Park Hall Hotel, Chorley
26 – 28th September
The Scottish Soulful Weekender (SSW) is a somewhat unusual festival in that it is comprised primarily of DJs, with live music complementing the electronic throughout. Still being in its infancy, SSW—potentially jarringly named, to those unfamiliar—markets itself as being held near Preston. Indeed, in its previous three incarnations, it was held at the Cairndale Hotel, in the picturesque market town of Dumfries, Scotland. This time—the fourth year in which the festival has been running—it has found itself being held at The Park Hall Hotel, roughly eight miles south of Preston, whose location close to the centre of Britain makes the festival relatively accessible to those all over the UK. Such a location change, at the cost of the previous, particularly quaint setting, fits in with the somewhat elitist yet friendly and cosmopolitan attitude of the festival’s organisers.
Being held in a hotel, it should immediately be clear that this is a different kind of festival (notably, the organisers have not described SSW as a ‘festival’ in their marketing) to those that students tend to find themselves flocking to. The general vibe of this weekender is something rather unique: during the best part of the daytime, the festival felt like a distinctly awkward school disco, with not much besides the replacement of 11-year olds with primarily middle-aged partygoers to differentiate the two. I am almost certain that myself and my accompaniment, at the ages of twenty one and twenty respectively, were the youngest people in attendance.
I do not mean to suggest that SSW has nothing to offer young adults: the progressive aesthetic which Yogi Haughton—its chief promoter—has emphasised is one that should be attractive to younger generations, if only it had more exposure herein. The weekender itself embodies a pleasingly progressive approach to house music, with an emphasis on crossover and fusion; particularly with the funk and soul genres. A look at the line-up on the impressively laid out SSW4 website will reveal an array of DJs hailing from a diverse range of backgrounds, and expound upon what they have to offer. SSW yields more for the price of admission than most popular festivals: weekend tickets cost only £99, with double rooms available for an added £91 for two nights—or an added £116 for three.

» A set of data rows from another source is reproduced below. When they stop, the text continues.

(** [copyStyledLink], lines 106-146. *)
Definition copyStyledLink : Js unit :=
  let* selected := select_container in
  let '(container, selection) := selected in
  copy_and_report ;;;
  optional_call selection removeAllRanges ;;;
  document_body_removeChild container.

End WithPlatform.



End Handlers.

(** * Properties *)

Import Browser Handlers.

(** ** Evaluating a handler on an arbitrary world *)

Ltac run :=
  unfold copyFormattedLink, link_payload, fallback, copyStyledLink,
    select_container, copy_and_report, navigator_clipboard_write,
    document_execCommand_copy, document_createElement, set_value,
    set_innerHTML, set_style, set_contentEditable, update_element,
    document_body_appendChild, document_body_removeChild, select,
    document_createRange, selectNodeContents, window_getSelection,
    removeAllRanges, addRange, optional_call, alert, console_error,
    plain_text, html_text, bind, try_catch, ret, throw;
  cbn [world_of returns
       clipboard heap next_node body selection selected_control alerts console
       set_clipboard set_heap set_body set_selection set_selected_control
       clipboard_write exec_copy
       tagName value innerHTML style contentEditable
       fmap option_fmap option_map app].

(** ** Children of the body *)

Lemma elem_of_without (m n : nat) (l : list nat) :
  m ∈ without n l <-> m ∈ l /\ m ≠ n.
Proof. unfold without. rewrite list_elem_of_filter. tauto. Qed.

Lemma appended_is_child (n : nat) (l : list nat) :
  n ∈ (without n l ++ [n])%list.
Proof. apply elem_of_app. right. apply list_elem_of_singleton. reflexivity. Qed.

Lemma removed_is_no_child (n : nat) (l : list nat) : n ∉ without n l.
Proof. rewrite elem_of_without. tauto. Qed.
Lemma custom_line_witness :
  flagged_has_image (chat (image_loop_world [])) = true
  ∧ PyStr.truthy (PyStr.strip " What is on the Table? ") = true
  ∧ PyStr.startswith (PyStr.strip " What is on the Table? ") "/" = false
  ∧ (∀ word, head (PyText.split_once (PyStr.strip " What is on the Table? "))
             = Some word →
             dict_get query_map (PyText.lower word) = None)
  ∧ demo_loop_body " What is on the Table? " false (image_loop_world [])
    = Some ((Continue, false),
            {| chat := (flagged_ask (chat (image_loop_world []))
                          "What is on the Table?" "general" false).2;
               session := session (image_loop_world []);
               run_dir := run_dir (image_loop_world []);
               rng := rng (image_loop_world []);
               fs := fs (image_loop_world []) |}).
Proof.
  assert (∀ word, head (PyText.split_once (PyStr.strip " What is on the Table? "))
                  = Some word →
                  dict_get query_map (PyText.lower word) = None) as H
    by (intros word [= <-]; reflexivity).
  do 3 (split; [reflexivity|]). split; [exact H|].
  exact (custom_line flagged_set_image flagged_ask flagged_reset
           flagged_has_image counter_draw no_path " What is on the Table? "
           false "20240101_120000" "2024-01-01T12:00:00"
           (image_loop_world []) eq_refl eq_refl eq_refl H).
Defined.

Lemma goal_then_pipeline_witness :
  flagged_has_image (chat (image_loop_world [])) = true
  ∧ PyStr.truthy "stack the blocks" = true
  ∧ match demo_loop_body "/goal stack the blocks" false (image_loop_world []) with
    | Some (_, w1) => demo_loop_body "/pipeline" false w1
    | None => None
    end
    = demo_loop_body "/pipeline stack the blocks" false (image_loop_world []).
Proof.
  do 2 (split; [reflexivity|]).
  exact (goal_then_pipeline flagged_set_image flagged_ask flagged_reset
           flagged_has_image counter_draw no_path "stack the blocks" false
           "20240101_120000" "2024-01-01T12:00:00" (image_loop_world [])
           eq_refl eq_refl).
Defined.

(** ** The extracted task *)

Section ExtractedTask.

Implicit Types (s line : string) (c : ascii).

Lemma split_without sep s : Forall (λ l, without_char sep l = true) (PyStr.split sep s).
Proof.
  induction s as [|c s IH]; [by repeat constructor|]. cbn [PyStr.split].
  destruct (Ascii.eqb c sep) eqn:E; [by constructor|].
  destruct (PyStr.split sep s) as [|l ls]; [by repeat constructor; simpl; rewrite E|].
  inversion IH as [|? ? Hl Hls]; subst. constructor; [|done].
  simpl. by rewrite E, Hl.
Qed.

Lemma lstrip_without c s : without_char c s = true → without_char c (PyStr.lstrip s) = true.
Proof.
  induction s as [|d s IH]; [done|]. intros H. simpl.
  destruct (PyStr.isspace d); [|done].
  simpl in H. apply andb_true_iff in H as [_ H]. by apply IH.
Qed.

Lemma rstrip_without c s : without_char c s = true → without_char c (PyStr.rstrip s) = true.
Proof.
  induction s as [|d s IH]; [done|]. simpl. intros [Hd H]%andb_true_iff.
  specialize (IH H). destruct (PyStr.rstrip s) as [|e r].
  - destruct (PyStr.isspace d); [done|]. simpl. by rewrite Hd.
  - simpl in *. rewrite Hd. exact IH.
Qed.

Lemma drop_without c n s : without_char c s = true → without_char c (PyStr.drop n s) = true.
Proof.
  revert s. induction n as [|n IH]; intros [|d s]; try done. simpl.
  intros [_ H]%andb_true_iff. by apply IH.
Qed.

Lemma take_without c n s : without_char c s = true → without_char c (PyStr.take n s) = true.
Proof.
  revert s. induction n as [|n IH]; intros [|d s]; try done. simpl.
  intros [-> H]%andb_true_iff. by apply IH.
Qed.

Lemma remove_prefix_without c line prefix :
  without_char c line = true → without_char c (remove_prefix line prefix) = true.
Proof.
  intros H. unfold remove_prefix. destruct (PyStr.startswith line prefix); [|done].
  by apply drop_without.
Qed.

(** A task that is extracted is one line of text: it is not empty, it has
    at most 100 characters and no newline in it. *)
Theorem extracted_task_is_one_line (answer tk : string) :
  _extract_task_from_answer answer = Some tk →
  PyStr.truthy tk = true ∧ PyStr.len tk ≤ 100 ∧ without_char newline tk = true.
Proof.
  intros H. split; [by eapply extract_task_truthy|].
  unfold _extract_task_from_answer in H.
  pose proof (extract_task_loop_spec (PyStr.split newline answer)) as S.
  rewrite H in S. destruct S as (before & line & after & E & _ & _ & ->).
  split; [apply len_take|].
  pose proof (split_without newline answer) as Hw. rewrite E in Hw.
  apply Forall_app in Hw as [_ Hw]. inversion Hw as [|? ? Hl _]; subst.
  apply take_without. cbn [fold_left task_prefixes].
  do 5 apply remove_prefix_without. by apply rstrip_without, lstrip_without.
Qed.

The itinerary of the festival was scheduled to be as follows: three main rooms (The Blue Room, The Shrine Room and The Pressure Point), in which the majority of the booked DJs play, plus an outdoor area (So Chill), and finally, a room in which emerging talents can book themselves in to show off their DJing skill (The Goldmine).
Unfortunately, certain difficulties led to The Blue Room being cut very soon before the weekender kicked off, leading to its performers being moved to the other rooms, which knocked many performances off of the stated times in the schedule. To my annoyance, I ended up missing out on Anne Sexton’s set—one which I was particularly looking forward to. Despite this, I was far from left deprived of quality live soul music. Big Brooklyn Red delivered a stunning and unique vocal performance alongside Dave Hulmes and Groove Assassin, and legendary house vocalist CeCe Rogers, together with both his keytar and myriad of excellent faces. Saturday night in The Shrine Room was stellar throughout, with a live band backing a series of excellent singers, chief among them being Garfield Fleming, whose set was unforgettable.
SSW seems to be progressing as a festival; and is faring admirably in its aim to bring house music and the music that came to creatively form a significant portion of it to an increasingly diverse audience.